• Data for review:

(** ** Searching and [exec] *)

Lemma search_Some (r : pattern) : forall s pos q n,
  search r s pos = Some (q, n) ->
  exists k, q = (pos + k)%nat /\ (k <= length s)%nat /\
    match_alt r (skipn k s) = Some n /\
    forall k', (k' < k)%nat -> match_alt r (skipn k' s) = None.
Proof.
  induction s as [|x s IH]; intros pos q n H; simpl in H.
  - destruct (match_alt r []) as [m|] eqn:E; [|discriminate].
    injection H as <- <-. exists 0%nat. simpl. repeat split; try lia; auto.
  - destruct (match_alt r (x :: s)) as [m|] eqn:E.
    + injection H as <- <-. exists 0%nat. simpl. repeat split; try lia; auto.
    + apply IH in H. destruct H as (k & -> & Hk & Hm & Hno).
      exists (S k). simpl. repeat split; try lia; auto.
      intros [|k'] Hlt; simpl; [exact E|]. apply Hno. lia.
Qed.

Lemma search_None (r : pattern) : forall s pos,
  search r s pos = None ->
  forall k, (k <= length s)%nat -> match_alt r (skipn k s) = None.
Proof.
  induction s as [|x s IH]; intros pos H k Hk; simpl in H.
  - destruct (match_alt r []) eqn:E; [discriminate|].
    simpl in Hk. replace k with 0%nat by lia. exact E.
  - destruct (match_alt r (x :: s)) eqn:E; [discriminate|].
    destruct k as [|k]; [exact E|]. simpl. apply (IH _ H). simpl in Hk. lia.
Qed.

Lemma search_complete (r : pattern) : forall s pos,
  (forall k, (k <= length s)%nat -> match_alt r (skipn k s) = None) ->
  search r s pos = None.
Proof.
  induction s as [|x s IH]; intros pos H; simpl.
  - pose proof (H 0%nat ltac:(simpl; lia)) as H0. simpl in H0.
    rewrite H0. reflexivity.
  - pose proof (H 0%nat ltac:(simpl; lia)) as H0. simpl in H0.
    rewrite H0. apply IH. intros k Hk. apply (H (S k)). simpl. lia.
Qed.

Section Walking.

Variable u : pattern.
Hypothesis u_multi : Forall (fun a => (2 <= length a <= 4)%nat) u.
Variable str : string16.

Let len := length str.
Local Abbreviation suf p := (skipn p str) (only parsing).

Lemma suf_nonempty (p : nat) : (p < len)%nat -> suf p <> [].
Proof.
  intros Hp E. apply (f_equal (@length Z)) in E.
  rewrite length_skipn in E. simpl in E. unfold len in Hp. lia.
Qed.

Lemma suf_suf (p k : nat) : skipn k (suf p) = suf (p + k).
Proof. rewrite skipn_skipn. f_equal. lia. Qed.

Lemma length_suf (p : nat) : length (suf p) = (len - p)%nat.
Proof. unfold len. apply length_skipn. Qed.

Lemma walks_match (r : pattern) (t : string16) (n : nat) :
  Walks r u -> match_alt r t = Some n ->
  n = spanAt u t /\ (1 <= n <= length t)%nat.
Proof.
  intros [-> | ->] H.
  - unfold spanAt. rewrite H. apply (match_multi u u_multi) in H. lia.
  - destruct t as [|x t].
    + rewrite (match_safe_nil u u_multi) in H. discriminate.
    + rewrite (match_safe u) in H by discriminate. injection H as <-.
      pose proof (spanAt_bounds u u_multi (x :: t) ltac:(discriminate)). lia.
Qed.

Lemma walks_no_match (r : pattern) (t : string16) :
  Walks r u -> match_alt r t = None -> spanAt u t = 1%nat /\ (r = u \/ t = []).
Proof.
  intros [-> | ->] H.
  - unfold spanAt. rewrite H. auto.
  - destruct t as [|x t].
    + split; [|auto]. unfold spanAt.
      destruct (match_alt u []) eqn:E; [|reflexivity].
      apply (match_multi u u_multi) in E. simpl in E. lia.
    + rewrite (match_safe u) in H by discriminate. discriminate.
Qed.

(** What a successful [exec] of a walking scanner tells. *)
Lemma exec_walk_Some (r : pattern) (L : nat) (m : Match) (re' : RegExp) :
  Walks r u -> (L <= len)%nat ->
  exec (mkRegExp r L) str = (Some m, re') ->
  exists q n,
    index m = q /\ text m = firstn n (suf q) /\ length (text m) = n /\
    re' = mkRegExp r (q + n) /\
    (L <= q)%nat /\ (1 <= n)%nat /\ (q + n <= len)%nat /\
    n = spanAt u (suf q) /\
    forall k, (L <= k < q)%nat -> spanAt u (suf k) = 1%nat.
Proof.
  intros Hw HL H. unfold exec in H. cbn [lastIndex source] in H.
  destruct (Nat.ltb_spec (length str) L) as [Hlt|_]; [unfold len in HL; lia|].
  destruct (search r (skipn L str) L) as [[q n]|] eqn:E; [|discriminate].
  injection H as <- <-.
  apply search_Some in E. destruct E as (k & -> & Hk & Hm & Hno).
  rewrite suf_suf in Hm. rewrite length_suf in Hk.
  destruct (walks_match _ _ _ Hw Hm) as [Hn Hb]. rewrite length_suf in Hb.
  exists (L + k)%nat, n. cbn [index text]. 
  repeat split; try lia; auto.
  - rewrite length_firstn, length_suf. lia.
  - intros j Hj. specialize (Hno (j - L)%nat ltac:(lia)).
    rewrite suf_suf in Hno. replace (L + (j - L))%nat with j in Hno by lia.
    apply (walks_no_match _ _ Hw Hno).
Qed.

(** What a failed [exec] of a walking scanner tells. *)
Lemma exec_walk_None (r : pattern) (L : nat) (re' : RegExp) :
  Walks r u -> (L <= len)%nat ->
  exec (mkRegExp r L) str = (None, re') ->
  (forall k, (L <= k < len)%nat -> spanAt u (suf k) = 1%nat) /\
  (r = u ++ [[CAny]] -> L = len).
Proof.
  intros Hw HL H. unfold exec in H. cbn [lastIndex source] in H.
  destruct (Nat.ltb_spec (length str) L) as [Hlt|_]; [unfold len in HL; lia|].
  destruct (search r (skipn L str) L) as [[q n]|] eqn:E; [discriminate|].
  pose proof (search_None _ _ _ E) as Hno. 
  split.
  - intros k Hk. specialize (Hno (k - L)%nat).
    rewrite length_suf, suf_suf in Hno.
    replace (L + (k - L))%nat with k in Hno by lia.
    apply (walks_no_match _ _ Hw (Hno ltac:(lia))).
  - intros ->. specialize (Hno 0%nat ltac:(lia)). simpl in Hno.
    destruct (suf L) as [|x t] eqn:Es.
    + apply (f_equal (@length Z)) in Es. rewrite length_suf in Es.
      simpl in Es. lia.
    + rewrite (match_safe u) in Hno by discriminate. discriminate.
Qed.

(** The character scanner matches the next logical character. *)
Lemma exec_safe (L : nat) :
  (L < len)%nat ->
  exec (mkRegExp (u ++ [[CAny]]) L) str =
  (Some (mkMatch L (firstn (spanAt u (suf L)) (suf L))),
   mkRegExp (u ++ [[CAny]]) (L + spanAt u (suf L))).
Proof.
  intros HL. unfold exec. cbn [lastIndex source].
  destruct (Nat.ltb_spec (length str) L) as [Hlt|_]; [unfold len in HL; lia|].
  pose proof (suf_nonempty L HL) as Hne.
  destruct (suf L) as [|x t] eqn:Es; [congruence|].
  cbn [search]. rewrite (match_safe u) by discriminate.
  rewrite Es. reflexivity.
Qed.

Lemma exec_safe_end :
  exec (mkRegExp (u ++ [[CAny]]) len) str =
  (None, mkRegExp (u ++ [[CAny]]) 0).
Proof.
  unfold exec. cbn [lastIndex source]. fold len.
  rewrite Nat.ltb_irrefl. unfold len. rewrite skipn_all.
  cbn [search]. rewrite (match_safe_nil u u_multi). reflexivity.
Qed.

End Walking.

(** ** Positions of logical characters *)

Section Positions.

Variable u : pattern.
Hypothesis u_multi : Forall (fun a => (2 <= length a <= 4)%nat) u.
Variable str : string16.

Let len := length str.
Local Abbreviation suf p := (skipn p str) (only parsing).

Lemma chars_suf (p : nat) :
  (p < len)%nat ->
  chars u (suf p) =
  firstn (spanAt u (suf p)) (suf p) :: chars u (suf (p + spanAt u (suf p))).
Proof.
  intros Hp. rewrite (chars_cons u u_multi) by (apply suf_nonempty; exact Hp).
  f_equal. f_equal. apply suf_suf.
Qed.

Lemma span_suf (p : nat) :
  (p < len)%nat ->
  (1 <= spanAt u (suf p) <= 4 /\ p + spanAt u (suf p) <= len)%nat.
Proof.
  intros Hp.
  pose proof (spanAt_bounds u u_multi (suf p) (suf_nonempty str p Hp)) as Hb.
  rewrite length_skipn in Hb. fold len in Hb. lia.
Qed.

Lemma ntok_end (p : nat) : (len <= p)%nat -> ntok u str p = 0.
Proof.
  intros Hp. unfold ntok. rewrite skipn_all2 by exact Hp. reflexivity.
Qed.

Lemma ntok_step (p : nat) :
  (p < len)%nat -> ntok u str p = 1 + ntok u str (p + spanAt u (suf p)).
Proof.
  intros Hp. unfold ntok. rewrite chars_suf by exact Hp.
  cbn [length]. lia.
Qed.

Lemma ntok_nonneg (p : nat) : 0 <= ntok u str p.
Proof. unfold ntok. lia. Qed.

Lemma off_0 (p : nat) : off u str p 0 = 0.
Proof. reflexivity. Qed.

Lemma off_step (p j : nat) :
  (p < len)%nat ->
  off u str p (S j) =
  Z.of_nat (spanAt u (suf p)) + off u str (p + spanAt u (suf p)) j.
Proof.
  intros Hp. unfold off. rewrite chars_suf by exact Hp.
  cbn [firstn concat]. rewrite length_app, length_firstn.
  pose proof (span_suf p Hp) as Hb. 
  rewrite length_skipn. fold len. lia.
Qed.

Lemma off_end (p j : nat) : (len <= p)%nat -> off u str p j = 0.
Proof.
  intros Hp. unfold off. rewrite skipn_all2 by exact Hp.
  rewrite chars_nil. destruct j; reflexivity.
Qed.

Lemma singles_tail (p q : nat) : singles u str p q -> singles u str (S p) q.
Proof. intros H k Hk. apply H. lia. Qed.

...

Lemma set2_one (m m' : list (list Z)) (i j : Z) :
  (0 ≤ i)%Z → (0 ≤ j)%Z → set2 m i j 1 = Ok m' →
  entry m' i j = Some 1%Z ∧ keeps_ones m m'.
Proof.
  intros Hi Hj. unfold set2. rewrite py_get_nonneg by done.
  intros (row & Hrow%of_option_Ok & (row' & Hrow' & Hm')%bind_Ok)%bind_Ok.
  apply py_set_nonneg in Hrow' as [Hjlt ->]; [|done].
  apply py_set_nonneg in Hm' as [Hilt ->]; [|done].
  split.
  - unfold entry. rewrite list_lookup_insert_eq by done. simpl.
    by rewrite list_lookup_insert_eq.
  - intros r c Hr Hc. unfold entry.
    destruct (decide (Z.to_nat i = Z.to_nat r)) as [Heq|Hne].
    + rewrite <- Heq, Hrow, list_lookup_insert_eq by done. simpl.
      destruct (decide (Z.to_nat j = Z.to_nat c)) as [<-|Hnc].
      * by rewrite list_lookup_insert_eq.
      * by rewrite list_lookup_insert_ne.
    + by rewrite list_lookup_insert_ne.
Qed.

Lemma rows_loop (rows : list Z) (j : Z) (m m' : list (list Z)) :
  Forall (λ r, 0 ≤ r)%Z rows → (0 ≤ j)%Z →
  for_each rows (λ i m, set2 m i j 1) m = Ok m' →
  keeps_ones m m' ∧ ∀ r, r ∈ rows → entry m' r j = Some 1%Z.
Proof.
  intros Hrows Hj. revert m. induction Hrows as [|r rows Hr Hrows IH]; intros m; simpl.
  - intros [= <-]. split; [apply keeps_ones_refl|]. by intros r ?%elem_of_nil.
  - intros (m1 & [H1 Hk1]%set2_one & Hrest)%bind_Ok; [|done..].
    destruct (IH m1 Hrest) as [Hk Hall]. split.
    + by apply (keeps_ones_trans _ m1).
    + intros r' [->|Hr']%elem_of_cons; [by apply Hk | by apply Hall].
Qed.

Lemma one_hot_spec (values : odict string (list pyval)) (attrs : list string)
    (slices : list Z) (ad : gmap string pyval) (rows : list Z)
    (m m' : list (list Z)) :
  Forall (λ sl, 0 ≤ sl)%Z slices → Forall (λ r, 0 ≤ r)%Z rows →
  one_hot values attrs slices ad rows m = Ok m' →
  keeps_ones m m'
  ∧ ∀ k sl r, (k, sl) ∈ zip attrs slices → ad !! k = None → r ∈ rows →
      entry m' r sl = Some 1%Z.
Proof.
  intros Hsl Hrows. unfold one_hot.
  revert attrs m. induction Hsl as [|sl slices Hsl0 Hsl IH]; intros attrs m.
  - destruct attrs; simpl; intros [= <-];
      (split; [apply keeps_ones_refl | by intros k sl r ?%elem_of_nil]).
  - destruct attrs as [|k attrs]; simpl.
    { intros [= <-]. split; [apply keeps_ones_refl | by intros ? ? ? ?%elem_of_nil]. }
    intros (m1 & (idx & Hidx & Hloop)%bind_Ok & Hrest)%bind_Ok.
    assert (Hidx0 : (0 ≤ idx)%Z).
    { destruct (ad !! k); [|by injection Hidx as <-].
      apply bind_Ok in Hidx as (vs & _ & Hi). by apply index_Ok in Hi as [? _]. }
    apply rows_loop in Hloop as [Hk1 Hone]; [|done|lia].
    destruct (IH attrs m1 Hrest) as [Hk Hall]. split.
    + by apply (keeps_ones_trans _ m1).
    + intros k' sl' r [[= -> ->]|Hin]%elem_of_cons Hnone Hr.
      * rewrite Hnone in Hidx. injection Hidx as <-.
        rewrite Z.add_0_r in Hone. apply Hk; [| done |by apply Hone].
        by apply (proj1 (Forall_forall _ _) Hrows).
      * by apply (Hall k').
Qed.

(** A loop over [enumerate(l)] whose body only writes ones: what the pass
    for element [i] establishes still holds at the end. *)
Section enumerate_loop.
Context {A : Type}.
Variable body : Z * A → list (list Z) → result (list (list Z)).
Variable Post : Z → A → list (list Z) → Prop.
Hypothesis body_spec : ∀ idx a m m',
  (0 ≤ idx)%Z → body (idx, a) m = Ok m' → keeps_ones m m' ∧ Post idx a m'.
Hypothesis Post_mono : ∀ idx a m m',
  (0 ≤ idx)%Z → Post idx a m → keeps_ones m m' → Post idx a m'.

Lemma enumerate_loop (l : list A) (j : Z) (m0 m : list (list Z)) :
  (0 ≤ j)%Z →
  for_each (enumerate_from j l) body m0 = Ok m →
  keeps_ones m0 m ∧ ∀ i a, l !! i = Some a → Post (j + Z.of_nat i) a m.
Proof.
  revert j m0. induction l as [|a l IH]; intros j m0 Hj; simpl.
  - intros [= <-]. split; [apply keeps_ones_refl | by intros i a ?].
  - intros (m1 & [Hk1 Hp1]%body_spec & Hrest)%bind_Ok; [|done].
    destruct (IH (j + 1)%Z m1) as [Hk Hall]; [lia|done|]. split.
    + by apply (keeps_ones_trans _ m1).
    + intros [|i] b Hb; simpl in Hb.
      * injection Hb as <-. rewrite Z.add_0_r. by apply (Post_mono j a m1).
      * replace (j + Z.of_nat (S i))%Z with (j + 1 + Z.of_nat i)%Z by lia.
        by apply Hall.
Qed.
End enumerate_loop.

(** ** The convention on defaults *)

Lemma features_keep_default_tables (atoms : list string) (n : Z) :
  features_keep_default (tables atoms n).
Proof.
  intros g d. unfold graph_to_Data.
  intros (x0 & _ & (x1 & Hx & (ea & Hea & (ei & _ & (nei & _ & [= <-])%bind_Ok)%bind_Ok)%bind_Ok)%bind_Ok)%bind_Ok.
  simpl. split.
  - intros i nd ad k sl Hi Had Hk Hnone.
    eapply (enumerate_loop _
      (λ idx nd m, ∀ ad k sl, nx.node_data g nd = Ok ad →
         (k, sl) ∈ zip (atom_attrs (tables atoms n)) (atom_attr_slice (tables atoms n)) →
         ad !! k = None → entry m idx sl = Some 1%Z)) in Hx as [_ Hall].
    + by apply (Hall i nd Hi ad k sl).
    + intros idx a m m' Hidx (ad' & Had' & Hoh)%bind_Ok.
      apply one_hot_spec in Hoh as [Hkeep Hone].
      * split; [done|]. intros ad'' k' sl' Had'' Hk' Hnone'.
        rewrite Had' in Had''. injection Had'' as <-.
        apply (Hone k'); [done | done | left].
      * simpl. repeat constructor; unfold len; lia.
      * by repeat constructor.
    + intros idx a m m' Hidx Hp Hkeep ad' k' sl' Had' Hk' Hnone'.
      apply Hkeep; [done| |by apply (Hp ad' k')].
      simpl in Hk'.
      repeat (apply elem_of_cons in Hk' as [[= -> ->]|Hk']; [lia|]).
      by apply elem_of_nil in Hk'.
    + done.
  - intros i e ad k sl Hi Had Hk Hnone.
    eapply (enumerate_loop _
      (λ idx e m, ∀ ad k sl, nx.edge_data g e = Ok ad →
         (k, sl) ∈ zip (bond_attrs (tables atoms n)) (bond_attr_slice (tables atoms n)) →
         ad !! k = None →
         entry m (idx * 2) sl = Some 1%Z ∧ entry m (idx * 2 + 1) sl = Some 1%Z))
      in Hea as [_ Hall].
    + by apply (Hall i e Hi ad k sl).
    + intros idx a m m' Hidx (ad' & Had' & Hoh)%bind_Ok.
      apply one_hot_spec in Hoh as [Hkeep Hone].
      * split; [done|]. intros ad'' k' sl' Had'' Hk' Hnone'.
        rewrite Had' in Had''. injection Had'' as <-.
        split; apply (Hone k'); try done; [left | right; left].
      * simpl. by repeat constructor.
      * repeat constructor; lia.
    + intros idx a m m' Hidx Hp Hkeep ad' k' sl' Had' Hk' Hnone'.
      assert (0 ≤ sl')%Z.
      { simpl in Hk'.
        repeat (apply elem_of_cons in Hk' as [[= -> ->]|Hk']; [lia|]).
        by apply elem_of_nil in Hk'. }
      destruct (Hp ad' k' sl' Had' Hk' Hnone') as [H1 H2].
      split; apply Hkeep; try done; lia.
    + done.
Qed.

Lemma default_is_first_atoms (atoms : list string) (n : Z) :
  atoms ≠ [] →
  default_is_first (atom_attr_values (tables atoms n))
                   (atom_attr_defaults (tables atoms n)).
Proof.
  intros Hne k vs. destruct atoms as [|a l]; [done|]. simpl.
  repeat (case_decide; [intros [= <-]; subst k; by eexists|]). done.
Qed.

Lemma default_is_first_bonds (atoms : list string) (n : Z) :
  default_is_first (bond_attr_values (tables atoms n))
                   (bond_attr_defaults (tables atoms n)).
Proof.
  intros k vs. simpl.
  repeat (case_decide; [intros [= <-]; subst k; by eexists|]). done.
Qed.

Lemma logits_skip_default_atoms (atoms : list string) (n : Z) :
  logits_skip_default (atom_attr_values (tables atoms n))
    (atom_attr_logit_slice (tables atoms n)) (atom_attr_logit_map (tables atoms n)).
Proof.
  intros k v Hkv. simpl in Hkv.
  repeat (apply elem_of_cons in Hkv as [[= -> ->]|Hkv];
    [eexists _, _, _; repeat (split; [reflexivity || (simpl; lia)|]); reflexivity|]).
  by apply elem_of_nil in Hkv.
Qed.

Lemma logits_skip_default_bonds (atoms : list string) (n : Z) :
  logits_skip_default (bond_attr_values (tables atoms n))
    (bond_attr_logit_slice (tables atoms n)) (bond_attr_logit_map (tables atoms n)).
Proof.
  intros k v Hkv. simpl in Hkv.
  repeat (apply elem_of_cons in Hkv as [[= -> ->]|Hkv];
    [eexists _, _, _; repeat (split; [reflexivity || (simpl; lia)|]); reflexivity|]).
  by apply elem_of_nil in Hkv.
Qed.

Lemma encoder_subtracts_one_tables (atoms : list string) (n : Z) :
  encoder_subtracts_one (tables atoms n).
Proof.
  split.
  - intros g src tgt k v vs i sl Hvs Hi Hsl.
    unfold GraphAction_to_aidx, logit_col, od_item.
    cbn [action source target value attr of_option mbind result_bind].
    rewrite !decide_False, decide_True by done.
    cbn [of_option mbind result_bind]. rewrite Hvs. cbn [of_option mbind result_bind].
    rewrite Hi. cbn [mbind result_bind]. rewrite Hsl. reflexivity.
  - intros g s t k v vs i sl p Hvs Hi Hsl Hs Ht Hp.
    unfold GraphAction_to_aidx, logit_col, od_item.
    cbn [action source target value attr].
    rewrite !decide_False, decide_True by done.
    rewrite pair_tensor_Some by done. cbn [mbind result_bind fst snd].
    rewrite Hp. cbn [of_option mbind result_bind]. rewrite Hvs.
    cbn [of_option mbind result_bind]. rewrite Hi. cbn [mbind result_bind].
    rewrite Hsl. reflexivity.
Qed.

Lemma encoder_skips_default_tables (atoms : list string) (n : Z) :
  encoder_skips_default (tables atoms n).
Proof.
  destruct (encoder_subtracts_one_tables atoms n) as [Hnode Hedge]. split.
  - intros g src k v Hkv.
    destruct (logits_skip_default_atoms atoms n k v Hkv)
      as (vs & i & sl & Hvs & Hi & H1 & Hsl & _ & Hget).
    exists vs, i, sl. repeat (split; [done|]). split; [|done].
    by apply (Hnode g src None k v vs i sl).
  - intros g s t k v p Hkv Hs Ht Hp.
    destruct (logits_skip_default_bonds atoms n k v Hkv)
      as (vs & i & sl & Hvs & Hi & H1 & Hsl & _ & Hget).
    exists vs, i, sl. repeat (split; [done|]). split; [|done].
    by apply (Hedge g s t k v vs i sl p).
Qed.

• Task prompt: When you have gone through the records above, say how many lines include the word "specialize", and write nothing besides that number.

• Exercise result: 3